Frère Alex, un Français d'origine antillaise, a tenté l'expérience il y a dix ans. Avec sa femme « blanche » et sa fille, ils ont créé les chambres d'hôtes Zion Train. Alex ne souhaite pas devenir apatride. Il prend bien soin de renouveler ses papiers français. « Sans ça, je ne pourrais pas faire tourner mon entreprise, or c'est grâce à elle que je peux rester sur la terre sainte », dit-il. Avec ses longues dreadlocks enroulées deux fois autour du cou et sa toge blanche, frère Alex colle parfaitement au décor. Son hôtel est constitué de quelques tukuls, des habitations traditionnelles oromo, une ethnie éthiopienne, d'un grand jardin fleuri et de quelques arbres fruitiers. « Venir faire du business ici, avec une femme blanche, me vaut d'être regardé d'un mauvais œil par certains rastas jamaïcains », raconte-t-il dans un sourire. « Et puis je suis d'origine guadeloupéenne, une terre encore française. Donc, à leurs yeux, je ne suis pas un Noir libéré », continue-t-il sans une once d'amertume.
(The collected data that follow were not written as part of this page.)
(** C25: The compaction level, for a dictionary without an entropy table or with
    content after it: the frame is decoded back to the input and is not longer
    than the fast level's. *)
Theorem compress_high_roundtrip (dict input fast : list byte)
  (Hu : (parse_dict dict).2 <> [] \/ (parse_dict dict).1 = None) (Hin : blen input < 2 ^ 35)
  (Hf : encode dict input = Ret fast) :
  exists frame, encode_high dict input = Ret frame /\ decode dict frame = Decoded input /\ blen frame <= blen fast.
Proof.
  unfold encode_high. destruct (encode_high_with_ok dict None input I Hu Hin) as (r & E & O & S). unfold encode in Hf.
  destruct (parse_dict dict) as [lens content] eqn:Ep. cbn [fst snd] in *. rewrite E. cbn. exists (finish_or_raw r input).
  split; [done|]. split; [by apply finished|].
  destruct (if MIN_INPUT <=? blen input then try_lz content None input else Ret (TAG_RAW, None)) as [r'|] eqn:E'; [|done].
  injection Hf as <-. rewrite !frame_size. specialize (S r' eq_refl). lia.
Qed.

Lemma compress_high_roundtrip_witness :
  exists frame, encode_high (bs "level=info svc=api") (bs "level=warn svc=api msg=ok") = Ret frame /\
    decode (bs "level=info svc=api") frame = Decoded (bs "level=warn svc=api msg=ok").
Proof.
  destruct (encode_returns (bs "level=info svc=api") (bs "level=warn svc=api msg=ok") ltac:(reflexivity)) as (fast & F).
  destruct (compress_high_roundtrip (bs "level=info svc=api") (bs "level=warn svc=api msg=ok") fast
              ltac:(right; reflexivity) ltac:(reflexivity) F) as (f & E & D & _).
  exists f. split; [exact E|exact D].
Defined.

Lemma dict_agrees (bytes input frame : list byte) :
  exists d, dict_new bytes = Ret d /\
    dict_encode d input = encode bytes input /\ dict_encode_high d input = encode_high bytes input /\
    dict_decode d frame = decode bytes frame.
Proof.
  unfold dict_new, encode, encode_high, decode. destruct (parse_dict bytes) as [lens content].
  destruct (seeded_table_ok content) as (t & -> & Et & _). cbn. eexists. split; [reflexivity|].
  unfold dict_encode, dict_encode_high, dict_decode. cbn [d_lens d_content d_table d_seeded].
  assert (C : collected (Some t) (reachable content) input = collected None (reachable content) input) by by apply collected_seeded.
  split_and!.
  - unfold try_lz. by rewrite C.
  - unfold try_high. by rewrite C.
  - destruct frame as [|tag rest]; [done|]. destruct (read_varint rest) as [[orig_len payload]| |]; cbn; [|done|done].
    assert (H : forall D, lz_high D lens (build_decode_table <$> lens) payload orig_len = lz_high D lens None payload orig_len).
    { intros D. destruct lens as [l|]; [|done]. reflexivity. }
    unfold lzh_retry. by rewrite !H.
Qed.

(** A dictionary parsed, seeded and tabulated once encodes every input to the
    same frame as its bytes do, at both levels, and gives the same answer as
    them on every byte string, corrupt ones included; building it does not
    panic. *)
Theorem dict_is_its_bytes (bytes input frame : list byte) :
  exists d, dict_new bytes = Ret d /\
    dict_encode d input = encode bytes input /\ dict_encode_high d input = encode_high bytes input /\
    dict_decode d frame = decode bytes frame.
Proof. apply dict_agrees. Qed.

(** What a parsed dictionary makes of a value, at either level. *)
Lemma dict_frame_ok bytes d input (high : bool) : dict_new bytes = Ret d -> usable bytes -> blen input < 2 ^ 35 ->
  exists frame, (if high then dict_encode_high d input else dict_encode d input) = Ret frame /\
    dict_decode d frame = Decoded input /\ 1 + blen (push_varint (blen input)) <= blen frame <= blen input + 6.
Proof.
  intros Ed Hu Hin.
  assert (Frame : forall r, outcome_ok bytes input (blen input) r ->
    dict_decode d (finish_or_raw r input) = Decoded input /\
    1 + blen (push_varint (blen input)) <= blen (finish_or_raw r input) <= blen input + 6).
  { intros r O. destruct (finished bytes input r Hin O) as [D L].
    destruct (dict_agrees bytes input (finish_or_raw r input)) as (d' & E & _ & _ & A). rewrite Ed in E. injection E as <-.
    rewrite A. split; [done|]. split; [|done]. rewrite frame_size. destruct r as [tag [payload|]]; cbn [size snd]; blen_pos; lia. }
  destruct (dict_agrees bytes input []) as (d' & E & Fast & High & _). rewrite Ed in E. injection E as <-.
  destruct high; [rewrite High; unfold encode_high | rewrite Fast; unfold encode].
  - destruct (encode_high_with_ok bytes None input I Hu Hin) as (r & E & O & _). destruct (parse_dict bytes) as [lens content].
    cbn [fst snd] in E. rewrite E. cbn. exists (finish_or_raw r input). split; [done|by apply Frame].
  - destruct (encode_with_ok bytes None input I Hin) as (r & E & O). destruct (parse_dict bytes) as [lens content].
    cbn [fst snd] in E. rewrite E. cbn. exists (finish_or_raw r input). split; [done|by apply Frame].
Qed.

(** Every branch of the decoder, on any payload: no panic, and a result of the
    announced length that the payload was long enough to hold. *)
Lemma decode_payload_safe dict tag payload orig_len : blen payload <= 2 ^ 50 -> 0 <= orig_len < 2 ^ 42 ->
  safe (if bool_decide (tag = TAG_RAW) then if blen payload =? orig_len then Decoded payload else DecodeError
        else if bool_decide (tag = TAG_LZ) then lz [] payload orig_len
        else
          let '(lens, content) := parse_dict dict in
          if bool_decide (tag = TAG_LZ_DICT) then
            if bool_decide (content = []) then DecodeError else lz content payload orig_len
          else if bool_decide (tag = TAG_LZH) then lzh_retry lens None payload orig_len
          else if bool_decide (tag = TAG_LZH_DICT) then
            if bool_decide (content = []) then DecodeError else lz_high content lens None payload orig_len
          else DecodeError)
    (fun out => blen out = orig_len /\ orig_len <= 256 * blen payload).
Proof.
  intros Hp Ro. pose proof (parse_dict_valid dict) as V. destruct (parse_dict dict) as [lens content]. cbn [fst] in V.
  assert (T0 : tables_ok None None) by done. assert (T1 : tables_ok lens None) by (split; done).
  pose proof (fun D => lz_safe D payload orig_len Hp Ro) as L.
  pose proof (fun D => lz_high_safe D None None payload orig_len T0 Hp Ro) as H0.
  pose proof (fun D => lz_high_safe D lens None payload orig_len T1 Hp Ro) as H1.
  case_bool_decide; [destruct (Z.eqb_spec (blen payload) orig_len); [cbn; lia|done]|].
  case_bool_decide; [apply L|]. case_bool_decide; [case_bool_decide; [done|apply L]|].
  case_bool_decide.
  { unfold lzh_retry. specialize (H0 []). destruct (lz_high [] None None payload orig_len) as [out| |]; [done| |done].
    destruct lens; [apply H1|done]. }
  case_bool_decide; [|done]. case_bool_decide; [done|apply H1].
Qed.

(** Decoding takes any bytes without a panic.  What it returns has exactly the
    length the frame's header announces, and that length is what was reserved
    for it: the cap on the reservation, 256 bytes per payload byte and a
    kibibyte, is never below the output of a frame that decodes. *)
Theorem decode_any_bytes (dict frame : list byte) (Hf : blen frame <= 2 ^ 50) :
  match decode dict frame with
  | Decoded out =>
      exists tag rest payload, frame = tag :: rest /\ read_varint rest = Decoded (blen out, payload) /\
        reserve_for (blen out) (blen payload) = blen out
  | DecodeError => True
  | Crashed => False
  end.
Proof.
  unfold decode. destruct frame as [|tag rest]; [done|]. rewrite blen_cons in Hf.
  pose proof (varint_loop_safe rest 0 0 ltac:(lia) ltac:(cbn; lia)) as RV. fold (read_varint rest) in RV.
  destruct (read_varint rest) as [[orig_len payload]| |] eqn:EV; cbn in RV; [|done|done]. destruct RV as [Ro Rp]. cbn [mbind decoding_bind].
  pose proof (decode_payload_safe dict tag payload orig_len ltac:(lia) Ro) as S.
  set (m := if bool_decide (tag = TAG_RAW) then _ else _) in *. destruct m as [out| |]; [|done|done]. cbn in S. destruct S as [<- S].
  exists tag, rest, payload. split_and!; [done|done|]. unfold reserve_for, sat_mul_add, u64_max. pose proof (blen_nonneg payload). lia.
Qed.

Lemma decode_any_bytes_witness : decode [] (bs "not a frame") <> Crashed.
Proof.
  pose proof (decode_any_bytes [] (bs "not a frame") ltac:(vm_compute; discriminate)) as H.
  intros E. rewrite E in H. exact H.
Defined.

(** *** Training *)

Lemma pick_ok samples stride : 1 <= stride -> forall fuel i need seen dict, 0 <= i -> 0 <= need ->
  blen samples - i <= Z.of_nat fuel ->
  exists extra, pick fuel samples i stride need seen dict = Ret (dict ++ extra) /\ blen extra <= need.
Proof.
  intros Hs. induction fuel as [|fuel IH]; intros i need seen dict Hi Hn Hf; cbn [pick].
  all: destruct (Z.ltb_spec i (blen samples)); cbn [andb]; try lia.
  all: try (exists []; rewrite app_nil_r; split; [done|rewrite (@blen_nil byte); lia]).
  destruct (Z.ltb_spec 0 need); [|exists []; rewrite app_nil_r; split; [done|rewrite (@blen_nil byte); lia]].
  unfold index. destruct (get_lt_Some samples i ltac:(lia)) as [s ->]. cbn [mbind exec_bind]. pose proof (blen_nonneg s).
  case_bool_decide; [apply IH; lia|].
  destruct (IH (i + stride) (need - Z.min (blen s) need) (fnv1a s :: seen) (dict ++ slice s 0 (Z.min (blen s) need)))
    as (extra & -> & L); [lia..|].
  exists (slice s 0 (Z.min (blen s) need) ++ extra). rewrite app_assoc. split; [done|].
  rewrite blen_app, blen_slice by lia. lia.
Qed.

(** A first sample with bytes in it makes a dictionary with content. *)
Lemma pick_first s samples stride need dict : 1 <= stride -> s <> [] -> 0 < need ->
  exists extra, pick (length (s :: samples)) (s :: samples) 0 stride need [] dict = Ret (dict ++ extra) /\ extra <> [].
Proof.
  intros Hs Hne Hn. cbn [length pick]. pose proof (blen_nonneg samples). rewrite blen_cons.
  destruct (Z.ltb_spec 0 (1 + blen samples)); [|lia]. destruct (Z.ltb_spec 0 need); [|lia]. cbn [andb].
  change (index (s :: samples) 0) with (Ret s). cbn [mbind exec_bind]. rewrite bool_decide_false by apply not_elem_of_nil. pose proof (blen_nonneg s).
  destruct (pick_ok (s :: samples) stride Hs (length samples) (0 + stride) (need - Z.min (blen s) need) [fnv1a s]
    (dict ++ slice s 0 (Z.min (blen s) need))) as (extra & -> & _); [lia|lia|rewrite blen_cons; unfold blen; lia|].
  exists (slice s 0 (Z.min (blen s) need) ++ extra). rewrite app_assoc. split; [done|]. intros E.
  apply (f_equal blen) in E. rewrite blen_app, blen_slice in E by lia. change (blen (@nil byte)) with 0 in E.
  pose proof (blen_nonneg extra). assert (0 < blen s) by (destruct s; [done|rewrite blen_cons; blen_pos; lia]). lia.
Qed.

Lemma smoothed_hist samples : forall h, length h = 256%nat -> (forall t, 0 <= t < 256 -> 0 < at_ h t) ->
  let r := fold_left (fun h s => count_bytes s h) samples h in
  length r = 256%nat /\ forall t, 0 <= t < 256 -> 0 < at_ r t.
Proof.
  induction samples as [|s samples IH]; intros h Hl Hp; cbn [fold_left]; [done|]. apply IH.
  - by rewrite count_bytes_length.
  - intros t Ht. rewrite count_bytes_at by done. specialize (Hp t Ht). blen_pos. lia.
Qed.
Or, les Jamaïcains ou les Trinidadiens, nombreux à Shashamané, ont obtenu leur indépendance dans les années 1960. « Pourtant, lorsque la terre de Shashamané a été donnée aux rastas, c'était pour qu'ils la développent ! Je fais travailler des locaux, ça aide à mon intégration… Frère Alex n'est affilié à aucune des quatre organisations rastafariennes de Shashamané. « Je vis ma croyance comme je l'entends. C'est le cas de l'immense majorité des rastas à travers le monde ». Alex reconnaît volontiers les problèmes dont souffre la communauté rasta en Éthiopie. « Mais, en dépit des apparences, je nous vois un grand avenir. On peut nous considérer comme les derniers des derniers, un peuple déraciné, sans identité, sans appartenance nationale précise, avec des forces économiques et politiques quasi inexistantes, et pourtant, nous avons notre foi. Jah ! Le Ras Tafari, empereur Sélassié, est bien vivant. La preuve, nous vivons sur ses terres ». Oui, mais pour les Éthiopiens, il est bien mort il y a quarante ans et son héritage semble s'enliser doucement mais sûrement.